低温对斑马鱼ZF4细胞基因组DNA甲基化水平的影响

Effect of cold stress on genomic DNA methylation in zebrafish ZF4 cells

低温压力会导致鱼类生理功能失调、机体损伤甚至死亡,鱼类会产生各种适应性变化来应对低温压力,其中涉及的表观遗传学机制越来越受到重视。为了探讨鱼类低温应激压力下的表观遗传学调控机制,本研究对斑马鱼(Daniorerio)胚胎成纤维细胞ZF4进行短期低温胁迫(18℃处理3d、5d和10℃处理3d、5d)和长期低温胁迫(18℃处理30 d),然后用具有不同甲基化敏感性的同裂酶HpaⅡ和MspⅠ对细胞基因组DNA进行酶切以监测细胞基因组DNA甲基化水平变化。结果显示短期低温胁迫下ZF4细胞生长受到抑制甚至死亡,而经过长期低温胁迫的ZF4细胞对低温压力产生了一定适应性。并且低温胁迫下DNA甲基化水平呈现动态变化,短期低温培养细胞的基因组DNA甲基化水平明显增高,但是长期低温培养细胞的DNA甲基化水平反而下降。此外,研究发现抗氧化剂N-乙酰半胱氨酸(N-acetylcysteine,NAC)或者共济失调–毛细血管扩张突变蛋白(ataxia telangiectasia mutated,ATM)抑制剂KU-55933可以抑制18℃5 d低温处理后的ZF4细胞DNA甲基化水平的增高,说明活性氧(reactive oxygen species,ROS)的产生和ATM的激活介导了DNA甲基化水平的增高。本研究结果显示,短期低温刺激下ZF4细胞ROS的产生导致DNA损伤,激活DNA损伤修复机制,进而导致基因组DNA甲基化水平上升,该研究为后期斑马鱼低温胁迫分子机制的研究奠定基础。
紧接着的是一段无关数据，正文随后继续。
(** * FinSmart investment projection engine

    A shallow embedding of the projection functions of
    [investment_calculator.py], and of the numeric part of the tabs that call
    them, with the properties of their growth series.

    Numbers.  The Python code computes on IEEE doubles; here every float is
    read as the real number it approximates, so [+ - * /] are the field
    operations of [R] and rounding, overflow and NaN are not modelled.  What
    the code does on exceptional paths is kept: a float division by zero
    raises [ZeroDivisionError], [np.zeros] of a negative size raises
    [ValueError], an array access outside the array raises [IndexError].

    Powers.  [x ** (1/12)] is [Rpower x (1/12)], which is Python's value for a
    positive base [x]; every statement about the monthly rate assumes an
    annual rate [>= 0], so the base is at least 1.  [x ** k] with an integer
    exponent is [x ^ k] (loop indices) or [powerRZ x k] (Python ints). *)

From Stdlib Require Import Reals Lra Lia ZArith.
From stdpp Require Import base list.

Open Scope R_scope.

(** ** Exceptions and the error monad *)

Inductive exn : Set :=
  | ZeroDivisionError
  | ValueError
  | IndexError.

Inductive result (A : Type) : Type :=
  | Ok (a : A)
  | Raise (e : exn).
Arguments Ok {A} a.
Arguments Raise {A} e.

Definition bind {A B : Type} (m : result A) (k : A -> result B) : result B :=
  match m with
  | Ok a => k a
  | Raise e => Raise e
  end.

Notation "'let*' x ':=' m 'in' k" := (bind m (fun x => k))
  (at level 10, x pattern, m at level 100, k at level 200).

(** [for i in items: s = body(i, s)], stopping at the first exception. *)
Fixpoint for_each {I S : Type} (body : I -> S -> result S) (items : list I) (s : S)
  : result S :=
  match items with
  | [] => Ok s
  | i :: items' => let* s' := body i s in for_each body items' s'
  end.

(** ** Python and numpy primitives *)

(** Float division [x / y]. *)
Definition py_div (x y : R) : result R :=
  if Req_dec_T y 0 then Raise ZeroDivisionError else Ok (x / y).

(** [range(n)] for a Python int [n]: empty when [n <= 0]. *)
Definition py_range (n : Z) : list nat := seq 0 (Z.to_nat n).

(** [np.zeros(n)]. *)
Definition np_zeros (n : Z) : result (list R) :=
  if (n <? 0)%Z then Raise ValueError else Ok (replicate (Z.to_nat n) 0).

(** [a[i]] for a non-negative index. *)
Definition np_get (a : list R) (i : nat) : result R :=
  match a !! i with
  | Some x => Ok x
  | None => Raise IndexError
  end.

(** [a[i] = v] for a non-negative index. *)
Definition np_set (a : list R) (i : nat) (v : R) : result (list R) :=
  if decide (i < length a)%nat then Ok (<[i:=v]> a) else Raise IndexError.

(** ** The engine *)

(** [(1 + annual_return_rate/100) ** (1/12) - 1] *)
Definition monthly_rate_of (annual_return_rate : R) : R :=
  Rpower (1 + annual_return_rate / 100) (1 / 12) - 1.

(** The frame returned by [calculate_sip_returns], one list per column; the
    columns handed to [pd.DataFrame] always have the same length. *)
Module SipFrame.
Record t : Type := mk {
  Month : list Z;
  Total_Investment : list R;
  Investment_Value : list R
}.
End SipFrame.

(** The two arrays the SIP loop fills. *)
Record sip_arrays : Type := SipArrays {
  sa_total_investment : list R;
  sa_investment_value : list R
}.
Cold stress causes physiological dysfunction, tissue damage, and finally death in fishes, and increasing studies have suggested that epigenetic mechanisms play essential roles in the cold stress response in fishes. Our previous study showed that cold stress induced the production of reactive oxygen species(ROS) in zebrafish Danio rerio-derived ZF4 cells in a temperature and time-dependent manner and that the genomic DNA methylation level was increased under short-term(18℃ for 5 days) cold exposure and decreased under long-term cold exposure(18℃ for 30 days). However, the relationship among DNA methylation, ROS production, and cold acclimation in fishes remains poorly understood. In the present study, zebrafish ZF4 cells were exposed to short-term(18℃ or10℃, for 3 or 5 days) and long-term(18℃ for 30 days) cold stress, and then the global DNA methylation level was detected by digestion with the methylation-sensitive enzyme Hpa II and its methylation-insensitive isoschizomer Msp I. The results showed that short-term cold stress caused remarkable growth arrest and cell death in ZF4 cells, and cold acclimation was observed under long-term cold stress. Additionally, global DNA methylation increased remarkably under short-term cold stress(P < 0.05) but decreased under long-term cold stress(P < 0.05). Co-treatment of ZF4 cells with N-acetylcysteine inhibited global DNA methylation induced by short-term cold stress(P < 0.05),suggesting that ROS affects short-term cold stress-induced global DNA methylation levels. Co-treatment of ZF4 cells with the ataxia telangiectasia mutated(ATM) inhibitor KU-55933 also inhibited the induction of global DNA methylation under short-term cold exposure, indicating the involvement of DNA damage repair pathways in this process. Our data indicate that short-term cold stress resulted in ROS production and ataxia telangiectasia mutated activation, which then up-regulated global DNA methylation in ZF4 cells. The present study improves our understanding of the role of DNA methylation under cold stress in fishes.